Would you output the entries below only from the line containing "passing over a world type." through the line containing "(** White space", exactly as they stand and with both ends included?
──────── Exercise inputs ────────
(** * Kindle Sender: a shallow embedding of [server/app.py]

    The service fetches an article, packages it as an EPUB file and mails
    the file to a reading device.  This development models the module's
    functions as state-passing computations over an explicit program state
    (the global [article_queue], the files on disk, and the outside world
    reached through the third-party libraries) and proves the properties
    the specification states about them. *)

From Stdlib Require Import String Ascii.
From stdpp Require Import base option list gmap.

Local Open Scope N_scope.
Local Open Scope list_scope.

(** ** Python strings

    A Python 3 [str] is a sequence of Unicode code points. *)

Definition pystr := list N.

(** An ASCII literal of the source, as a [pystr]. *)
Definition py (s : string) : pystr :=
  List.map N_of_ascii (list_ascii_of_string s).

Arguments py : simpl never.

(** The double-quote character, which the source writes inside its
    literals. *)
Definition dq : pystr := [34].

(** Truth value of a string: [bool(s)]. *)
Definition str_truthy (s : pystr) : bool :=
  match s with [] => false | _ :: _ => true end.

(** Truth value of an optional string ([os.getenv] gives [None] when the
    variable is unset): [None] and [''] are both false. *)
Definition opt_truthy (o : option pystr) : bool :=
  match o with None => false | Some s => str_truthy s end.

(** [a or b] on an optional and a plain string. *)
Definition opt_or (o : option pystr) (d : pystr) : pystr :=
  if opt_truthy o then default d o else d.

(** [str.isspace] for one code point: CPython's [_PyUnicode_IsWhitespace]. *)
Definition isspace (c : N) : bool :=
  ((9 <=? c) && (c <=? 13)) || ((28 <=? c) && (c <=? 32))
  || (c =? 133) || (c =? 160) || (c =? 5760)
  || ((8192 <=? c) && (c <=? 8202))
  || (c =? 8232) || (c =? 8233) || (c =? 8239) || (c =? 8287)
  || (c =? 12288).

(** [str.lstrip()], [str.rstrip()] and [str.strip()] without argument. *)
Fixpoint lstrip (s : pystr) : pystr :=
  match s with
  | [] => []
  | c :: s' => if isspace c then lstrip s' else s
  end.

Definition rstrip (s : pystr) : pystr := rev (lstrip (rev s)).

Definition strip (s : pystr) : pystr := rstrip (lstrip s).

(** [s.startswith(p)]. *)
Fixpoint startswith (p s : pystr) : bool :=
  match p, s with
  | [], _ => true
  | _ :: _, [] => false
  | a :: p', b :: s' => (a =? b) && startswith p' s'
  end.
(** * Clawdbot gateway core: a shallow embedding of the TypeScript sources

    The development follows the layout of the repository.  Each module below
    embeds one source file (or the part of it that the verified properties
    are about); the properties themselves are collected after all the
    definitions.

    Conventions.
    - A JavaScript string is a [string]: a sequence of code units, here the
      code units below 256.
    - A JavaScript number that holds a millisecond timestamp or a count is
      an integer ([Z] or [nat]); [Math.floor] is the identity on them.
    - An [async] function is embedded as the function it awaits to; effects
      (model calls, callbacks, file-system calls) are explicit state
      passing over a world type.
    - A [throw] is the [Throw] constructor of [outcome]. *)

From Stdlib Require Import ZArith Lia Bool List Ascii String DecimalString.
From stdpp Require Import base option list strings gmap.

Local Open Scope Z_scope.

(** ** JavaScript built-ins on strings *)

Module Js.

(** The result of a call that may throw. *)
Inductive outcome (E A : Type) : Type :=
| Ret (a : A)
| Throw (e : E).
Arguments Ret {E A} a.
Arguments Throw {E A} e.

Definition nl : string := String (ascii_of_nat 10) "".

(** White space of [String.prototype.trim] and of the regex class [\s],
    among the code units below 256: TAB, LF, VT, FF, CR, SPACE, NBSP. *)
Definition is_ws (c : ascii) : bool :=
  let n := nat_of_ascii c in
  ((9 <=? n) && (n <=? 13) || (n =? 32) || (n =? 160))%nat.

Fixpoint trimStart (s : string) : string :=
  match s with
  | String c s' => if is_ws c then trimStart s' else s
  | EmptyString => EmptyString
  end.

Fixpoint trimEnd (s : string) : string :=
  match s with
  | String c s' =>
      match trimEnd s' with
      | EmptyString => if is_ws c then EmptyString else String c EmptyString
      | r => String c r
      end
  | EmptyString => EmptyString
  end.

Definition trim (s : string) : string := trimEnd (trimStart s).

(** [!s] for a string. *)
Definition is_empty (s : string) : bool :=
  match s with EmptyString => true | _ => false end.

Fixpoint startsWith (s t : string) : bool :=
  match t, s with
  | EmptyString, _ => true
  | String b t', String a s' => Ascii.eqb a b && startsWith s' t'
  | String _ _, EmptyString => false
  end.

Fixpoint endsWith (s t : string) : bool :=
  String.eqb s t ||
  match s with
  | String _ s' => endsWith s' t
  | EmptyString => false
  end.

Fixpoint includes (s t : string) : bool :=
  startsWith s t ||
  match s with
  | String _ s' => includes s' t
  | EmptyString => false
  end.

(** [s.indexOf(t)], with [None] for -1. *)
Fixpoint indexOf (s t : string) : option nat :=
  if startsWith s t then Some 0%nat
  else match s with
       | String _ s' =>
           match indexOf s' t with
           | Some i => Some (S i)
           | None => None
           end
       | EmptyString => None
       end.

Fixpoint drop (n : nat) (s : string) : string :=
  match n, s with
  | S n', String _ s' => drop n' s'
  | _, _ => s
  end.

Fixpoint take (n : nat) (s : string) : string :=
  match n, s with
  | S n', String c s' => String c (take n' s')
  | _, _ => EmptyString
  end.

(** [s.slice(i, j)] for [0 <= i <= j]. *)
Definition slice (i j : nat) (s : string) : string :=
  take (j - i) (drop i s).

(** [s.slice(0, -n)] for [n <= s.length]. *)
Definition dropEnd (n : nat) (s : string) : string :=
  take (String.length s - n) s.

(** [s.replace(pat, rep)] with a string pattern and a replacement free of
    [$] patterns: the first occurrence only. *)
Definition replace_first (s pat rep : string) : string :=
  match indexOf s pat with
  | Some i => take i s +:+ rep +:+ drop (i + String.length pat) s
  | None => s
  end.

Definition lower_ascii (c : ascii) : ascii :=
  let n := nat_of_ascii c in
  if ((65 <=? n) && (n <=? 90))%nat then ascii_of_nat (n + 32)
  else if ((192 <=? n) && (n <=? 222) && negb (n =? 215))%nat
       then ascii_of_nat (n + 32)
       else c.

Fixpoint toLowerCase (s : string) : string :=
  match s with
  | String c s' => String (lower_ascii c) (toLowerCase s')
  | EmptyString => EmptyString
  end.

(** [s.replace(/\s+/g, " ")]: every maximal run of white space becomes
    one space.  [in_run] tells that the previous code unit was white
    space, whose run has already been replaced. *)
Fixpoint collapse_go (in_run : bool) (s : string) : string :=
  match s with
  | String c s' =>
      if is_ws c
      then if in_run then collapse_go true s'
           else String " " (collapse_go true s')
      else String c (collapse_go false s')
  | EmptyString => EmptyString
  end.

Definition collapse_ws (s : string) : string := collapse_go false s.

(** [s.split(sep)] for a one-character separator. *)
Fixpoint split_on (sep : ascii) (s : string) : list string :=
  match s with
  | String c s' =>
      if Ascii.eqb c sep then EmptyString :: split_on sep s'
      else match split_on sep s' with
           | p :: ps => String c p :: ps
           | [] => [String c EmptyString]
           end
  | EmptyString => [EmptyString]
  end.

(** [parts.join(sep)]. *)
Fixpoint join (sep : string) (parts : list string) : string :=
  match parts with
  | [] => EmptyString
  | [p] => p
  | p :: ps => p +:+ sep +:+ join sep ps
  end.

(** [String(n)] for a count. *)
Definition string_of_nat (n : nat) : string :=
  NilEmpty.string_of_uint (Nat.to_uint n).

Definition string_of_Z (z : Z) : string :=
  match z with
  | Z0 => "0"
  | Zpos p => string_of_nat (Pos.to_nat p)
  | Zneg p => "-" +:+ string_of_nat (Pos.to_nat p)
  end.

End Js.
Export Js.

(** ** packages/clawd-core/src/cron/schedule.ts: next-run computation *)

Module Schedule.

(** [CronSchedule]: the tagged union of [./types.ts]. *)
Inductive CronSchedule : Type :=
| At (atMs : Z)
| Every (everyMs : Z) (anchorMs : option Z)
| CronExpr (expr : string) (tz : option string).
────────
* Task output *
      passing over a world type.
    - A [throw] is the [Throw] constructor of [outcome]. *)

From Stdlib Require Import ZArith Lia Bool List Ascii String DecimalString.
From stdpp Require Import base option list strings gmap.

Local Open Scope Z_scope.

(** ** JavaScript built-ins on strings *)

Module Js.

(** The result of a call that may throw. *)
Inductive outcome (E A : Type) : Type :=
| Ret (a : A)
| Throw (e : E).
Arguments Ret {E A} a.
Arguments Throw {E A} e.

Definition nl : string := String (ascii_of_nat 10) "".

(** White space of [String.prototype.trim] and of the regex class [\s],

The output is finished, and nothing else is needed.